Александр Евгеньевич, как полагается, пригласил Геннадия Михайловича на рюмку чая к себе на борт, мол, «взбрызнуть» положительный исход операции, однако Козлевич, так теперь его окрестил наш боцман Картузов, вежливо отказался ввиду полного цейтнота, и не прошло и часа, как ОИС «Челюскин», коптя черным дымом из трубы, растаял в туманном далеке́.

Мы дали полный ход вперед и помчались в точку назначения. Оставались буквально сутки до запуска космического аппарата, и мы торопились, чтобы чего опять не вышло. У меня опять была вахта после бессонной ночи, к восьми утра я уже был никакой и держался только благодаря Таниным булочкам и цейлонскому чаю, который после известного ремонта в Шри-Ланке теперь валялся в каждой каюте, и в штурманской рубке был сделан целый стратегический запас специально для верхней вахты.

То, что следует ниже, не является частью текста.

(** * flat-lands: the PPO training core and the policy-composition layer

    A shallow embedding of [reinforcement_learning/ppo_agent.py] and
    [reinforcement_learning/multi_policy.py].

    Conventions of the embedding.
    - Python floats are finite binary fractions, hence rationals: they are
      typed [Q].  The arithmetic the source writes out itself (the discounted
      return) is exact rational arithmetic here; everything the numeric
      library computes (forward passes, log-probabilities, standardisation,
      gradient steps) is a field of the [Torch] interface below and is never
      unfolded.
    - A Python [dict] is a [gmap]; the file system is a [gmap] from paths to
      file contents; [print] appends a line to the console.
    - A method that mutates [self] takes the object and returns the new one.
      An exception of a library call is an explicit outcome of that call
      ([Raised], [StepRaised], or [None] for [torch.load]).  A method in
      which such an exception can escape ([train_net], [end_episode]) returns
      an [Outcome]: the object as the call left it, and whether the call
      returned or raised.  A Rocq function that returns a plain value models
      a Python call that returns normally. *)

From Stdlib Require Import QArith Qpower.
From stdpp Require Import gmap strings list fin_maps.

Open Scope string_scope.
Open Scope list_scope.

(** ** The numeric library, as an interface *)

(** Outcome of a library call that mutates an object in place and may raise:
    either way the object is left in some state. *)
Inductive Outcome (O : Type) : Type :=
  | Returned (o : O)
  | Raised (o : O).
Arguments Returned {O} o.
Arguments Raised {O} o.

(** The object a call has left, whether it returned or raised. *)
Definition outcome_obj {O : Type} (r : Outcome O) : O :=
  match r with Returned o => o | Raised o => o end.

(** Sequencing of statements: what follows a statement that raised is not
    run. *)
Definition and_then {O : Type} (r : Outcome O) (f : O -> Outcome O)
  : Outcome O :=
  match r with Returned o => f o | Raised o => Raised o end.

(** Outcome of one gradient step on two networks and an optimiser: it
    returns with the mean loss, or raises; either way networks and optimiser
    are left in some state. *)
Inductive StepOutcome (N O : Type) : Type :=
  | StepReturned (actor critic : N) (opt : O) (loss : Q)
  | StepRaised (actor critic : N) (opt : O).
Arguments StepReturned {N O} actor critic opt loss.
Arguments StepRaised {N O} actor critic opt.

(** The lists [_convert_transitions_to_torch_tensors] builds, in the order of
    its return statement. *)
Record Batch : Type := mkBatch {
  states : list (list Q);
  actions : list Z;
  rewards : list Q;
  states_next : list (list Q);
  dones : list Q;
  prob_actions : list Q
}.

(** The layers the source stacks in [nn.Sequential]. *)
Inductive Layer : Type :=
  | Linear (in_features out_features : nat)
  | Tanh
  | Softmax.

Class Torch : Type := {
  (** an [nn.Sequential] network *)
  Net : Type;
  (** an [optim.Adam] optimiser *)
  Optimizer : Type;
  (** what [state_dict()] returns *)
  StateDict : Type;
  (** the content of a file *)
  Blob : Type;
  (** the state of the global random generator *)
  Rng : Type;
  (** a [Categorical] distribution *)
  Categorical : Type;

  (** [nn.Sequential(...)]: the initial weights are drawn from the generator *)
  Sequential : list Layer -> Rng -> Net * Rng;
  net_arch : Net -> list Layer;
  (** [optim.Adam(model.parameters(), lr=...)] over both networks *)
  Adam : Net -> Net -> Q -> Optimizer;

  (** [torch.save] serialises, [torch.load] parses or raises ([None]) *)
  torch_save : StateDict -> Blob;
  torch_load : Blob -> option StateDict;

  net_state_dict : Net -> StateDict;
  net_load_state_dict : Net -> StateDict -> Outcome Net;
  opt_state_dict : Optimizer -> StateDict;
  opt_load_state_dict : Optimizer -> StateDict -> Outcome Optimizer;

  (** [Categorical(net(state))] *)
  net_dist : Net -> list Q -> Categorical;
  dist_sample : Categorical -> Rng -> Z * Rng;
  dist_log_prob : Categorical -> Z -> Q;

  (** [(rewards - rewards.mean()) / (rewards.std() + 1.e-5)] *)
  standardize : list Q -> list Q;

  (** one gradient step of [train_net] (evaluate, ratios, clipped surrogate,
      loss, [zero_grad], [backward], [optimizer.step]); it returns the two
      networks, the optimiser and [loss.mean()], or one of its calls raises *)
  gradient_step :
    Q (* surrogate_eps_clip *) -> Q (* weight_loss *) -> Q (* weight_entropy *) ->
    Net -> Net -> Optimizer -> Batch -> StepOutcome Net Optimizer
}.

(** Objects with [state_dict] / [load_state_dict]: networks and optimisers. *)
Class HasStateDict `{Torch} (O : Type) : Type := {
  state_dict : O -> StateDict;
  load_state_dict : O -> StateDict -> Outcome O
}.

#[export] Instance Net_HasStateDict `{Torch} : HasStateDict Net :=
  {| state_dict := net_state_dict; load_state_dict := net_load_state_dict |}.

#[export] Instance Optimizer_HasStateDict `{Torch} : HasStateDict Optimizer :=
  {| state_dict := opt_state_dict; load_state_dict := opt_load_state_dict |}.

(** ** The world outside the agent: files, console, random generator *)

Record World `{Torch} : Type := mkWorld {
  fs : gmap string Blob;
  console : list string;
  rng : Rng
}.

Section WorldOps.
Context `{Torch}.

Definition print (line : string) (w : World) : World :=
  {| fs := fs w; console := console w ++ [line]; rng := rng w |}.

(** [torch.save(sd, path)] *)
Definition save_file (path : string) (sd : StateDict) (w : World) : World :=
  {| fs := <[path := torch_save sd]> (fs w); console := console w; rng := rng w |}.

Definition with_rng (g : Rng) (w : World) : World :=
  {| fs := fs w; console := console w; rng := g |}.
End WorldOps.

(** ** Transitions *)

(** [(state, action, reward, next_state, action_logprobs.item(), done)] *)
Record Transition : Type := mkTransition {
t_state : list Q;
t_action : Z;
t_reward : Q;
t_next_state : list Q;
t_logprob : Q;
t_done : bool
}.

(** ** class DataBuffers *)

Module DataBuffers.

Record t : Type := mk { memory : gmap Z (list Transition) }.

Definition reset (self : t) : t := {| memory := ∅ |}.

(** [__init__] calls [reset] *)
Definition init : t := {| memory := ∅ |}.

(** [__len__] *)
Definition len (self : t) : nat := size (memory self).

Definition get_transitions (self : t) (handle : Z) : list Transition :=
  default [] (memory self !! handle).

Definition push_transition (self : t) (handle : Z) (transition : Transition) : t :=
  let transitions := get_transitions self handle in
  let transitions := transitions ++ [transition] in
  {| memory := <[handle := transitions]> (memory self) |}.

End DataBuffers.

(** ** class ActorCriticModel *)

Module ActorCriticModel.
Section WithTorch.
Context `{Torch}.

Record t : Type := mk { actor : Net; critic : Net }.

(** [__init__(state_size, action_size, hidsize1=128, hidsize2=128)] *)
Definition init (state_size action_size hidsize1 hidsize2 : nat) (w : World)
  : t * World :=
  let '(actor, g) :=
    Sequential [Linear state_size hidsize1; Tanh;
                Linear hidsize1 hidsize2; Tanh;
                Linear hidsize2 action_size; Softmax] (rng w) in
  let '(critic, g) :=
    Sequential [Linear state_size hidsize1; Tanh;
                Linear hidsize1 hidsize2; Tanh;
                Linear hidsize2 1] g in
  ({| actor := actor; critic := critic |}, with_rng g w).

Definition get_actor_dist (self : t) (state : list Q) : Categorical :=
  net_dist (actor self) state.

Definition save (self : t) (filename : string) (w : World) : World :=
  let w := save_file (filename +:+ ".actor") (net_state_dict (actor self)) w in
  save_file (filename +:+ ".value") (net_state_dict (critic self)) w.

(** [_load(obj, filename)].  Both library calls sit inside the [try]; the
    bare [except] catches whatever they raise. *)
Definition _load {O : Type} `{!HasStateDict O} (obj : O) (filename : string)
    (w : World) : O * World :=
  match fs w !! filename with
  | Some blob =>
      let w := print (" >>  " +:+ filename) w in
      match torch_load blob with
      | Some sd =>
          match load_state_dict obj sd with
          | Returned obj => (obj, w)
          | Raised obj => (obj, print " >> failed!" w)
          end
      | None => (obj, print " >> failed!" w)
      end
  | None => (obj, w)
  end.

Definition load (self : t) (filename : string) (w : World) : t * World :=
  let w := print ("load policy from file " +:+ filename) w in
  let '(a, w) := _load (actor self) (filename +:+ ".actor") w in
  let '(c, w) := _load (critic self) (filename +:+ ".critic") w in
  ({| actor := a; critic := c |}, w).

End WithTorch.
End ActorCriticModel.

(** ** class PPOAgent *)

Module PPOAgent.
Section WithTorch.
Context `{Torch}.

(** The fields [__init__] sets.  [loss_function] ([nn.SmoothL1Loss()]) has no
    state and lives inside [gradient_step]. *)
Record t : Type := mk {
  learning_rate : Q;
  gamma : Q;
  surrogate_eps_clip : Q;
  K_epoch : nat;
  weight_loss : Q;
  weight_entropy : Q;
  memory : DataBuffers.t;
  loss : Q;
  actor_critic_model : ActorCriticModel.t;
  optimizer : Optimizer
}.

Definition init (state_size action_size : nat) (w : World) : t * World :=
  let learning_rate := 1 # 100000 in
  let '(model, w) := ActorCriticModel.init state_size action_size 128 128 w in
  ({| learning_rate := learning_rate;
      gamma := 99 # 100;
      surrogate_eps_clip := 2 # 10;
      K_epoch := 30;
      weight_loss := 1;
      weight_entropy := 1 # 100;
      memory := DataBuffers.init;
      loss := 0;
      actor_critic_model := model;
      optimizer := Adam (ActorCriticModel.actor model)
                        (ActorCriticModel.critic model) learning_rate |}, w).

Definition set_memory (self : t) (m : DataBuffers.t) : t :=
  {| learning_rate := learning_rate self; gamma := gamma self;
     surrogate_eps_clip := surrogate_eps_clip self; K_epoch := K_epoch self;
     weight_loss := weight_loss self; weight_entropy := weight_entropy self;
     memory := m; loss := loss self;
     actor_critic_model := actor_critic_model self;
     optimizer := optimizer self |}.

Definition set_model (self : t) (m : ActorCriticModel.t) : t :=
  {| learning_rate := learning_rate self; gamma := gamma self;
     surrogate_eps_clip := surrogate_eps_clip self; K_epoch := K_epoch self;
     weight_loss := weight_loss self; weight_entropy := weight_entropy self;
     memory := memory self; loss := loss self;
     actor_critic_model := m;
     optimizer := optimizer self |}.

Definition set_optimizer (self : t) (o : Optimizer) : t :=
  {| learning_rate := learning_rate self; gamma := gamma self;
     surrogate_eps_clip := surrogate_eps_clip self; K_epoch := K_epoch self;
     weight_loss := weight_loss self; weight_entropy := weight_entropy self;
     memory := memory self; loss := loss self;
     actor_critic_model := actor_critic_model self;
     optimizer := o |}.

Definition set_loss (self : t) (l : Q) : t :=
  {| learning_rate := learning_rate self; gamma := gamma self;
     surrogate_eps_clip := surrogate_eps_clip self; K_epoch := K_epoch self;
     weight_loss := weight_loss self; weight_entropy := weight_entropy self;
     memory := memory self; loss := l;
     actor_critic_model := actor_critic_model self;
     optimizer := optimizer self |}.

Definition reset (self : t) : t := self.

(** [act(state, eps=None)]: [eps] is accepted and never read. *)
Definition act (self : t) (state : list Q) (eps : option Q) (w : World)
  : Z * World :=
  let dist := ActorCriticModel.get_actor_dist (actor_critic_model self) state in
  let '(action, g) := dist_sample dist (rng w) in
  (action, with_rng g w).

Definition step (self : t) (handle : Z) (state : list Q) (action : Z)
    (reward : Q) (next_state : list Q) (done : bool) : t :=
  let dist := ActorCriticModel.get_actor_dist (actor_critic_model self) state in
  let action_logprobs := dist_log_prob dist action in
  let transition :=
    mkTransition state action reward next_state action_logprobs done in
  set_memory self (DataBuffers.push_transition (memory self) handle transition).

(** The loop of [_convert_transitions_to_torch_tensors]: one iteration, for
    one transition of the reversed array.  The accumulator is
    [discounted_reward] and the six lists; [insert(0, x)] is a cons. *)
Definition convert_step (gamma : Q) (acc : Q * Batch) (transition : Transition)
  : Q * Batch :=
  let '(discounted_reward, b) := acc in
  let discounted_reward :=
    if t_done transition then 0%Q
    else (t_reward transition + gamma * discounted_reward)%Q in
  (discounted_reward,
   {| states := t_state transition :: states b;
      actions := t_action transition :: actions b;
      rewards := discounted_reward :: rewards b;
      states_next := t_next_state transition :: states_next b;
      dones := (if t_done transition then 1%Q else 0%Q) :: dones b;
      prob_actions := t_logprob transition :: prob_actions b |}).

Definition empty_batch : Batch :=
  {| states := []; actions := []; rewards := []; states_next := [];
     dones := []; prob_actions := [] |}.

(** The lists after the loop, before they are turned into tensors. *)
Definition convert_loop (gamma : Q) (transitions_array : list Transition)
  : Batch :=
  snd (fold_left (convert_step gamma) (rev transitions_array) (0%Q, empty_batch)).

(** [reward_list] after the loop: the discounted returns. *)
Definition discounted_rewards (gamma : Q) (transitions_array : list Transition)
  : list Q :=
  rewards (convert_loop gamma transitions_array).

Таню мне было жалко, она пошла в рейс с сокращенным наполовину кухонным персоналом, желая заработать дополнительные деньги, и теперь они вместе с дневальной по кухне Тамарой кормили весь экипаж вдвоем. Вся собачья вахта (с 04:00 до 08:00 утра) завтракала перед заступлением в 03:30, а я в это время досыпал, вставал в 03:45 и сразу шел на мостик, поэтому просил поваров закидывать нам что-нибудь прямо в штурманскую рубку, когда будет готова выпечка. А выпечка, хлеб и сдобные булочки, были готовы обычно к пяти часам утра, поэтому кому-то приходилось вставать в это время, снимать хлеба́ с печи, а потом тащить к нам наверх чайник с какао или кофе и плошку с пирожками.